Supplied records:
(** ** A repair that regresses and is rolled back *)
Definition demo_symptom : Symptom := {|
  sy_check := LossLatency; sy_metric := RttMs; sy_direction := LowerIsBetter;
  min_meaningful_delta := f64_of_Z 5 |}.
Definition demo_rtt (v : Z) : Measurement := {|
  m_metric := RttMs; m_value := f64_of_Z v; m_unit := Milliseconds; m_observed_at := 0 |}.
Definition demo_repair : ExecutableRepair :=
  Approved {| ar_action := RebootRouter; ar_approval := {| approval_token := "owner-1" |} |}.
Definition demo_entries : list StateEntry := [{| se_key := RouterSession; se_value := "s" |}].

(** Baseline 20 ms, 80 ms after the repair, 21 ms after the restore. *)
Definition demo_script : FakeRepairTransport := {|
  fk_snapshot_result := Ok demo_entries; fk_apply_result := Ok tt; fk_restore_result := Ok tt;
  fk_measurements := [Ok [demo_rtt 20]; Ok [demo_rtt 80]; Ok [demo_rtt 21]]; fk_calls := [] |}.
Definition demo_display (_ : f64) : string := "20".

#[local] Instance demo_clock : Clock FakeRepairTransport := FixedClock FakeRepairTransport 0.
Definition demo_world : Recorded FakeRepairTransport := (demo_script, []).
Definition demo_execution : RepairReport * Recorded FakeRepairTransport :=
  execute demo_display demo_repair demo_symptom demo_world.

Lemma demo_execution_report :
  rr_outcome (fst demo_execution) = Completed Regressed /\
  rr_rollback (fst demo_execution) = RollbackSucceeded /\
  fk_calls (fst (snd demo_execution)) =
    [TcSnapshot; TcMeasure; TcApply; TcMeasure; TcRestore; TcMeasure].
Proof. split_and!; vm_compute; reflexivity. Qed.

Lemma bad_repair_is_rolled_back_witness :
  exists tr, calls (snd demo_execution) = calls demo_world ++ tr /\
    forall res, In (CApply demo_repair res) tr ->
      rr_outcome (fst demo_execution) <> Completed Improved ->
      rr_outcome (fst demo_execution) <> Completed Unchanged ->
      (exists e, rr_rollback (fst demo_execution) = RollbackFailed e) \/
      rr_rollback (fst demo_execution) = RollbackSucceeded /\
      exists entries m0 baseline rest m restored,
        tr = [CSnapshot (state_keys demo_repair) (Ok entries);
              CMeasure (sy_check demo_symptom) m0] ++ rest ++
             [CRestore entries (Ok tt); CMeasure (sy_check demo_symptom) m] /\
        reading demo_display demo_symptom m0 = Ok baseline /\
        reading demo_display demo_symptom m = Ok restored /\
        compare demo_symptom (m_value baseline) (m_value restored) <> Regressed.
Proof.
  exact (bad_repair_is_rolled_back demo_display demo_repair demo_symptom demo_world eq_refl).
Defined.

Lemma same_value_is_unchanged_witness :
  symptom_new LossLatency RttMs LowerIsBetter (f64_of_Z 5) = Ok demo_symptom /\
  compare demo_symptom (f64_of_Z 20) (f64_of_Z 20) = Unchanged.
Proof.
  split; [vm_compute; reflexivity|].
  apply (same_value_is_unchanged LossLatency RttMs LowerIsBetter (f64_of_Z 5));
    vm_compute; reflexivity.
Defined.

Task description:
Reproduce every entry above exactly as it was written.

Your solution:
(** ** A repair that regresses and is rolled back *)
Definition demo_symptom : Symptom := {|
  sy_check := LossLatency; sy_metric := RttMs; sy_direction := LowerIsBetter;
  min_meaningful_delta := f64_of_Z 5 |}.
Definition demo_rtt (v : Z) : Measurement := {|
  m_metric := RttMs; m_value := f64_of_Z v; m_unit := Milliseconds; m_observed_at := 0 |}.
Definition demo_repair : ExecutableRepair :=
  Approved {| ar_action := RebootRouter; ar_approval := {| approval_token := "owner-1" |} |}.
Definition demo_entries : list StateEntry := [{| se_key := RouterSession; se_value := "s" |}].

(** Baseline 20 ms, 80 ms after the repair, 21 ms after the restore. *)
Definition demo_script : FakeRepairTransport := {|
  fk_snapshot_result := Ok demo_entries; fk_apply_result := Ok tt; fk_restore_result := Ok tt;
  fk_measurements := [Ok [demo_rtt 20]; Ok [demo_rtt 80]; Ok [demo_rtt 21]]; fk_calls := [] |}.
Definition demo_display (_ : f64) : string := "20".

#[local] Instance demo_clock : Clock FakeRepairTransport := FixedClock FakeRepairTransport 0.
Definition demo_world : Recorded FakeRepairTransport := (demo_script, []).
Definition demo_execution : RepairReport * Recorded FakeRepairTransport :=
  execute demo_display demo_repair demo_symptom demo_world.

Lemma demo_execution_report :
  rr_outcome (fst demo_execution) = Completed Regressed /\
  rr_rollback (fst demo_execution) = RollbackSucceeded /\
  fk_calls (fst (snd demo_execution)) =
    [TcSnapshot; TcMeasure; TcApply; TcMeasure; TcRestore; TcMeasure].
Proof. split_and!; vm_compute; reflexivity. Qed.

Lemma bad_repair_is_rolled_back_witness :
  exists tr, calls (snd demo_execution) = calls demo_world ++ tr /\
    forall res, In (CApply demo_repair res) tr ->
      rr_outcome (fst demo_execution) <> Completed Improved ->
      rr_outcome (fst demo_execution) <> Completed Unchanged ->
      (exists e, rr_rollback (fst demo_execution) = RollbackFailed e) \/
      rr_rollback (fst demo_execution) = RollbackSucceeded /\
      exists entries m0 baseline rest m restored,
        tr = [CSnapshot (state_keys demo_repair) (Ok entries);
              CMeasure (sy_check demo_symptom) m0] ++ rest ++
             [CRestore entries (Ok tt); CMeasure (sy_check demo_symptom) m] /\
        reading demo_display demo_symptom m0 = Ok baseline /\
        reading demo_display demo_symptom m = Ok restored /\
        compare demo_symptom (m_value baseline) (m_value restored) <> Regressed.
Proof.
  exact (bad_repair_is_rolled_back demo_display demo_repair demo_symptom demo_world eq_refl).
Defined.

Lemma same_value_is_unchanged_witness :
  symptom_new LossLatency RttMs LowerIsBetter (f64_of_Z 5) = Ok demo_symptom /\
  compare demo_symptom (f64_of_Z 20) (f64_of_Z 20) = Unchanged.
Proof.
  split; [vm_compute; reflexivity|].
  apply (same_value_is_unchanged LossLatency RttMs LowerIsBetter (f64_of_Z 5));
    vm_compute; reflexivity.
Defined.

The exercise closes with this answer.